Cushman casi parecía sorprendido de que la posición de Melodie fuera tan baja.
Ella no dijo nada.
—Bien, está claro que le ha llegado el momento de un ascenso. —Peale se apoyó en el respaldo, cruzando las piernas—. Este artículo promete mucho, Melodie. Es polémico, naturalmente, cómo no va a serlo, pero el Comité de Ciencias lo ha leído a fondo y parece probable que los resultados se sostengan.
—Lo harán.
—Así me gusta, Melodie. —Peale carraspeó con finura—. No obstante, al comité le ha parecido que la hipótesis de que la… esto… partícula Venus sea un microbio extraterrestre podría pecar de un poco prematura.

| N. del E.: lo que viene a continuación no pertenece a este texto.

Definition buildEgressAuthCacheKey (compiled : option CompiledPolicy) (req : adapterRequest) (decision : trafficDecision)
    (rule : CompiledEgressAuthRule) : egressAuthCacheKey :=
  mkCacheKey (compiledSandboxID compiled) (ar_AuthRef rule) (authDestination req) (rq_DestPort req)
    (td_Transport decision) (td_Protocol decision).

Definition resolve_request (compiled : option CompiledPolicy) (req : adapterRequest) (decision : trafficDecision)
    (rule : CompiledEgressAuthRule) : ResolveRequest :=
  mkResolveRequest (compiledSandboxID compiled) (compiledTeamID compiled) (ar_AuthRef rule) (ar_Name rule)
    (authDestination req) (rq_DestPort req) (td_Transport decision) (td_Protocol decision).

Definition new_context (rule : CompiledEgressAuthRule) (failurePolicy : string) : egressAuthContext :=
  mkAuthCtx rule None ∅ None None None false false None failurePolicy "" "".

(** [attachEgressAuth] at time [now], on a server with the cache [NewServer] gives it. *)
Definition attachEgressAuth (cfg : authConfig) (now : Z) (compiled : option CompiledPolicy) (req : adapterRequest)
    (decision : trafficDecision) (cache : memoryEgressAuthCache) : option egressAuthContext * memoryEgressAuthCache :=
  match td_MatchedAuthRule decision with
  | None => (None, cache)
  | Some rule =>
      let policy := egressAuthFailurePolicy cfg rule in
      let ctx := new_context rule policy in
      if negb (cf_EgressAuthEnabled cfg) then (Some (set_bypass "cluster_disabled" ctx), cache) else
      let key := buildEgressAuthCacheKey compiled req decision rule in
      match cache_Get now key cache with
      | (Some resolved, cache) =>
          (Some (mkAuthCtx rule (Some resolved) ∅ None None None true false None policy "" "cache_hit"), cache)
      | (None, cache) =>
          let failed attempt err := mkAuthCtx rule None ∅ None None None false attempt err policy "" "" in
          match authResolver with
          | None => (Some (applyEgressAuthFailurePolicy "resolver_unconfigured"
                             (failed false (Some errEgressAuthResolverUnconfigured))), cache)
          | Some resolve =>
              match resolve now (resolve_request compiled req decision rule) with
              | inl e => (Some (applyEgressAuthFailurePolicy "resolve_error" (failed true (Some (errResolver e)))), cache)
              | inr None => (Some (applyEgressAuthFailurePolicy "material_unavailable" (failed true None)), cache)
              | inr (Some resolved) =>
                  (Some (mkAuthCtx rule (Some resolved) ∅ None None None false true None policy "" "resolved"),
                   cache_Put key resolved cache)
              end
          end
      end
  end.

End attach.

(** ** The adapters *)

(** What an adapter does with a flow: relay its bytes as they are (also to the upstream
    connection probed for it), hand it to a protocol proxy with the material to use, or
    close it with an error. *)
Inductive handling `{CE : Certificates} :=
  | Relayed
  | ProxiedHTTP (headers : header_map)
  | ProxiedHTTPS (headers : header_map)
  | ProxiedHTTP2 (headers : header_map)
  | ProxiedTLS (cert : resolvedTLSClientCertificate)
  | ProxiedSSH (material : resolvedSSHProxy)
  | ProxiedSOCKS5 (material : resolvedUsernamePassword)
  | ProxiedMQTT (material : resolvedUsernamePassword)
  | ProxiedRedis (material : resolvedUsernamePassword)
  | ForwardedUDP
  | Refused.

—No me sorprende, Cushman. —Melodie hizo una pausa. Le costaba llamarle por el nombre de pila. «Pues ya te puedes ir acostumbrando», pensó. La técnico de primer grado que se desvivía por caer bien a todo el mundo ya había pasado a la historia—. Cualquier adelanto científico importante comporta cierto atrevimiento. Yo confío en que la hipótesis resistirá.